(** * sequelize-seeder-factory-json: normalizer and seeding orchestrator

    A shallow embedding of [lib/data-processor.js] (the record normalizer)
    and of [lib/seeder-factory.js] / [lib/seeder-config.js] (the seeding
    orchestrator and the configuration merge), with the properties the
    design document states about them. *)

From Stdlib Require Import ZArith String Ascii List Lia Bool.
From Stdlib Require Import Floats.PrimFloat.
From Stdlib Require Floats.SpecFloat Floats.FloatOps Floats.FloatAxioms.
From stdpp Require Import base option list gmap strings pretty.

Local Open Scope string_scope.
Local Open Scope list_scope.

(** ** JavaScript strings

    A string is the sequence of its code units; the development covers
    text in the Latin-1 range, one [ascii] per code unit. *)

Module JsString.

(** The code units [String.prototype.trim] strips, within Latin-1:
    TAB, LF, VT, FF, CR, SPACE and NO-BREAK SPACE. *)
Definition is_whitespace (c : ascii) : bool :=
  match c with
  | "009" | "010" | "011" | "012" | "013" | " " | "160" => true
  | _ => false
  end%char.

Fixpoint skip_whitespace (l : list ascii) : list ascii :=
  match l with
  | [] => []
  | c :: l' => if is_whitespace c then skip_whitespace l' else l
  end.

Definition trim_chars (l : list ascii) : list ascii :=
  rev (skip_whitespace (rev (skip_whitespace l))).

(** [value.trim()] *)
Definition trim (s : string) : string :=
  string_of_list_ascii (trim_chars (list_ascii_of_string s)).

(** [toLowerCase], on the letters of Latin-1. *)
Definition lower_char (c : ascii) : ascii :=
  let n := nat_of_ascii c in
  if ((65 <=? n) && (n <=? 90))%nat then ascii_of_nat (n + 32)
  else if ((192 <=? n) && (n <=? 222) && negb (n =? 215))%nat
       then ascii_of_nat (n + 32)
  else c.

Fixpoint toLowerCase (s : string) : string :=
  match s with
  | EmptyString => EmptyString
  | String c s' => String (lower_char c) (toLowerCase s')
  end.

· · · · ·

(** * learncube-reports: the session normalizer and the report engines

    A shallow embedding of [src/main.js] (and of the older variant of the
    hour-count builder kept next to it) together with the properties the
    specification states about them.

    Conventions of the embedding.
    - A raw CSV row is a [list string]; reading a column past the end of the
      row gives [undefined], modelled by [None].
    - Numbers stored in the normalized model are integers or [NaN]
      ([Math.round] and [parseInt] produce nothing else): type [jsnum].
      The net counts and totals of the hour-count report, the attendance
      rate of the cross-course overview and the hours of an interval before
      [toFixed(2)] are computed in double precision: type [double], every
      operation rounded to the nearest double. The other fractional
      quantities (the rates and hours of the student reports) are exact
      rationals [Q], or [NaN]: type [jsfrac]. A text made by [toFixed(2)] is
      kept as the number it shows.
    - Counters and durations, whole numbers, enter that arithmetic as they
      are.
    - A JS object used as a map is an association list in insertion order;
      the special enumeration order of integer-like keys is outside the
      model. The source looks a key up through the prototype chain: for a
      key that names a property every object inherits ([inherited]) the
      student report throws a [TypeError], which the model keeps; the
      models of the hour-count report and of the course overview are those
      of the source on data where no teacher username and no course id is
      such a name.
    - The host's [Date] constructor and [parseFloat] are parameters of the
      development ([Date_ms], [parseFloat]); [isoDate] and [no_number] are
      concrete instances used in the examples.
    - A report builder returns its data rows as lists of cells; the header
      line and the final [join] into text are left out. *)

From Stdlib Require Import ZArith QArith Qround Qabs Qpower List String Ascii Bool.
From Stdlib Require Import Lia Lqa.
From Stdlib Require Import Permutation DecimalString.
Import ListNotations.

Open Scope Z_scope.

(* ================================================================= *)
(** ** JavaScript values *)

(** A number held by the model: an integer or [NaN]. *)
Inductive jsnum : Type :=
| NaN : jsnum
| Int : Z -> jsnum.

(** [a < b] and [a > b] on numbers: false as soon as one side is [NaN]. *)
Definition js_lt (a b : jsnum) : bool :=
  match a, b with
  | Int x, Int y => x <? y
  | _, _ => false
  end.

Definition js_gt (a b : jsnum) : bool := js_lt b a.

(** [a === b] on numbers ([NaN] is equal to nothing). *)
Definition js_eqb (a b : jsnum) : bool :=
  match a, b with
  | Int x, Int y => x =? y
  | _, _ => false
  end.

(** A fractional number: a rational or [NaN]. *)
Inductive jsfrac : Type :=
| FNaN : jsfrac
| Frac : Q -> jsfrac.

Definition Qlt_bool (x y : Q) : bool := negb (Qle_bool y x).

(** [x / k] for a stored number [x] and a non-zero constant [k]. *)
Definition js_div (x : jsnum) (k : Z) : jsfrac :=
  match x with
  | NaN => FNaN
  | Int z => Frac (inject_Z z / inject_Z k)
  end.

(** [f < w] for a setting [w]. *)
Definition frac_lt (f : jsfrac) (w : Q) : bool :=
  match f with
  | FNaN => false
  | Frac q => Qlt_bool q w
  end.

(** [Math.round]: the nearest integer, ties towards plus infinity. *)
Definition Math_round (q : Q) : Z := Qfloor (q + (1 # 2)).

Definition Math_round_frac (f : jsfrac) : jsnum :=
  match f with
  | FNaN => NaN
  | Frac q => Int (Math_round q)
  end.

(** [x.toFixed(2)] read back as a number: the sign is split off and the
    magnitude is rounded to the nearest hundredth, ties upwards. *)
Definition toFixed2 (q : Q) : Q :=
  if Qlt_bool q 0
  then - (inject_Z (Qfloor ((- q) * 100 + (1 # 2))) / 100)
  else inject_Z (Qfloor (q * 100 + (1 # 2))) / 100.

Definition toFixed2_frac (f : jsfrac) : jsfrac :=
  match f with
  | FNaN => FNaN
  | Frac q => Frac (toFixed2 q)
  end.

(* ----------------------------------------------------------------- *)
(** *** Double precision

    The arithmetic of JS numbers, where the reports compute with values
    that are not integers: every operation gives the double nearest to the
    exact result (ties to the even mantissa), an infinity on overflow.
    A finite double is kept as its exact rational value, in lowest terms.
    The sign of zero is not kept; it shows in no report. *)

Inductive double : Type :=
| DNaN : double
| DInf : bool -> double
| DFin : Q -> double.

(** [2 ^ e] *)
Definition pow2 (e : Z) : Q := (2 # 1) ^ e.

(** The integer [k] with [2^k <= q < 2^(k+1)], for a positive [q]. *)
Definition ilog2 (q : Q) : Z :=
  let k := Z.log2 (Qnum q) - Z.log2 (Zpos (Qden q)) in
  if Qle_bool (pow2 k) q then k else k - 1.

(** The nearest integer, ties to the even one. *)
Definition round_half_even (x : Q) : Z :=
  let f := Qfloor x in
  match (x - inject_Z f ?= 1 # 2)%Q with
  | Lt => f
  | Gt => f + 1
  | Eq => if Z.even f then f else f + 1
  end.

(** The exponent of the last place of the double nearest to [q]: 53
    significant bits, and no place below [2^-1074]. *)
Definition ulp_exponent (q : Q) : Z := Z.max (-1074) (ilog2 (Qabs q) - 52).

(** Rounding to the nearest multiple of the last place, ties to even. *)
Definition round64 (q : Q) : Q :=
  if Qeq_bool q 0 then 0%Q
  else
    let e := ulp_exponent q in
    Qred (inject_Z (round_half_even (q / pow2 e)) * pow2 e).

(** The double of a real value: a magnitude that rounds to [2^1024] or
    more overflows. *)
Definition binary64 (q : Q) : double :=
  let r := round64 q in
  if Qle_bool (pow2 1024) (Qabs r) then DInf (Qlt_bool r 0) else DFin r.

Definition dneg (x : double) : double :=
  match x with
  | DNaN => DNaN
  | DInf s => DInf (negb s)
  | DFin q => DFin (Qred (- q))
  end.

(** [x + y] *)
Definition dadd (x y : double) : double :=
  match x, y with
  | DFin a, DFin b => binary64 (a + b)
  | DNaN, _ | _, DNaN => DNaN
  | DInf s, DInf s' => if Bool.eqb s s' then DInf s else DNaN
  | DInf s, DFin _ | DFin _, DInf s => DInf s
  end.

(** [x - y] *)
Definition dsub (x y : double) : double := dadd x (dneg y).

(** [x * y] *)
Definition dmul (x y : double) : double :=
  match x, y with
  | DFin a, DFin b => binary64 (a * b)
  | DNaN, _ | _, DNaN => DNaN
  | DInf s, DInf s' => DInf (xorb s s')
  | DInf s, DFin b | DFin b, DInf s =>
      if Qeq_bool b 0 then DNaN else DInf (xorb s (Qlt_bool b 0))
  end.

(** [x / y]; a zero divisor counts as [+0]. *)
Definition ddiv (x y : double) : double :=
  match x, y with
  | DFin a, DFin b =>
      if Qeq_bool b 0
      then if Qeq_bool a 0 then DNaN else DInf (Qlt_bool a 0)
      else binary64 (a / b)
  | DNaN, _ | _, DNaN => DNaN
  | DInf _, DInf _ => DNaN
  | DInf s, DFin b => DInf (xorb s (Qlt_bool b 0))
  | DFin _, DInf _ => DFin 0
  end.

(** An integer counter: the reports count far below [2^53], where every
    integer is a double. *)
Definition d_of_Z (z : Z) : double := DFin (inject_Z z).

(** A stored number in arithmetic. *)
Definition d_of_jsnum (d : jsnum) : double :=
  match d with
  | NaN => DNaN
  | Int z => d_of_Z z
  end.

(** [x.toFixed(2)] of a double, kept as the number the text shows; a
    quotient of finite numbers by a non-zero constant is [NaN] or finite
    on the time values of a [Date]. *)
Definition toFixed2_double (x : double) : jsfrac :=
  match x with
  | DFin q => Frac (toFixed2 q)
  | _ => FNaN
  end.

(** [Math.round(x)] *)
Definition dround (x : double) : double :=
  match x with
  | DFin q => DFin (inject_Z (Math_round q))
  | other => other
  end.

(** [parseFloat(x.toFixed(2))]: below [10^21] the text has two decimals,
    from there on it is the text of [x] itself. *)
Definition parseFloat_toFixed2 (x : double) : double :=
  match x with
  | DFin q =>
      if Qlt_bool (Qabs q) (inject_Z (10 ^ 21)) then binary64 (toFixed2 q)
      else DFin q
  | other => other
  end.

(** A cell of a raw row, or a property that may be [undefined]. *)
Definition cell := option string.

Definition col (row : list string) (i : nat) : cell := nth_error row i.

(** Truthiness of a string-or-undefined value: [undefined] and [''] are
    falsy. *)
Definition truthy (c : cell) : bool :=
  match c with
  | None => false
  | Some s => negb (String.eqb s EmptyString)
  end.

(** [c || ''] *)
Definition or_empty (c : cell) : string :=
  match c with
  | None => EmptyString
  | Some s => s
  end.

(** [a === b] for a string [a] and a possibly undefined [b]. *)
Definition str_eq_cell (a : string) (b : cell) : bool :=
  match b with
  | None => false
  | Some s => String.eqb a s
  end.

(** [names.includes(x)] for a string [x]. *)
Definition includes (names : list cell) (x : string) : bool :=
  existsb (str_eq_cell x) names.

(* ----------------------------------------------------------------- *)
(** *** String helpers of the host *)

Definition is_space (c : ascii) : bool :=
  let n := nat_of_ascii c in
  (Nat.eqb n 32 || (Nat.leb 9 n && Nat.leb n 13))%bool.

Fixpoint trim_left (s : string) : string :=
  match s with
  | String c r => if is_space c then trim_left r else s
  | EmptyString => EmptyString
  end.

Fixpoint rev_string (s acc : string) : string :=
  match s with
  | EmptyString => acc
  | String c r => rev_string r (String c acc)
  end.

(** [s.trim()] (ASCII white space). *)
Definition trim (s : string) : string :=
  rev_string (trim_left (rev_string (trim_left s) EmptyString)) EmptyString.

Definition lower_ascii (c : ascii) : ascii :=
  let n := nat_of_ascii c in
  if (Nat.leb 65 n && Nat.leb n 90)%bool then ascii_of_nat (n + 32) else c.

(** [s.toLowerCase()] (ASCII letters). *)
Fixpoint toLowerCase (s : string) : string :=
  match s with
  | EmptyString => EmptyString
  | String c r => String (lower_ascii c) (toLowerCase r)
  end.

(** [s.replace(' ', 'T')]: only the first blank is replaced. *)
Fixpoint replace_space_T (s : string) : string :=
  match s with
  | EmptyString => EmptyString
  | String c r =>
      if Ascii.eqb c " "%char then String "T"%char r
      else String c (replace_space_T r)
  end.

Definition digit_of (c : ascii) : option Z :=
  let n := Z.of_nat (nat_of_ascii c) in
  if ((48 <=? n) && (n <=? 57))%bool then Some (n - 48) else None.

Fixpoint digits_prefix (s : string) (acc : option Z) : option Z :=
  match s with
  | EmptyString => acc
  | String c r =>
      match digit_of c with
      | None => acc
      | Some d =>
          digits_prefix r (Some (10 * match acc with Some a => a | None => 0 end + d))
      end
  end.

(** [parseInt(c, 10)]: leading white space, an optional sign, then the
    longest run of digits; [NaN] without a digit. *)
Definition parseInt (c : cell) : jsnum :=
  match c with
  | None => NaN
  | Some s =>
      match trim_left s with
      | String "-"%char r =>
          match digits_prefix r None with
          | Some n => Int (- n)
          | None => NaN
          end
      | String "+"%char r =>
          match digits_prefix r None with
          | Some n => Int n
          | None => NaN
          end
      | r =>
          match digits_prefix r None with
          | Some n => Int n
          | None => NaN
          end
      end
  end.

· · · · ·

#### Work request
From the records above, repeat exactly the lines from the one with "(** A stored number in arithmetic. *)" through the one with "Definition toFixed2_double (x", both included.

#### Problem solution
(** A stored number in arithmetic. *)
Definition d_of_jsnum (d : jsnum) : double :=
  match d with
  | NaN => DNaN
  | Int z => d_of_Z z
  end.

(** [x.toFixed(2)] of a double, kept as the number the text shows; a
    quotient of finite numbers by a non-zero constant is [NaN] or finite
    on the time values of a [Date]. *)
Definition toFixed2_double (x : double) : jsfrac :=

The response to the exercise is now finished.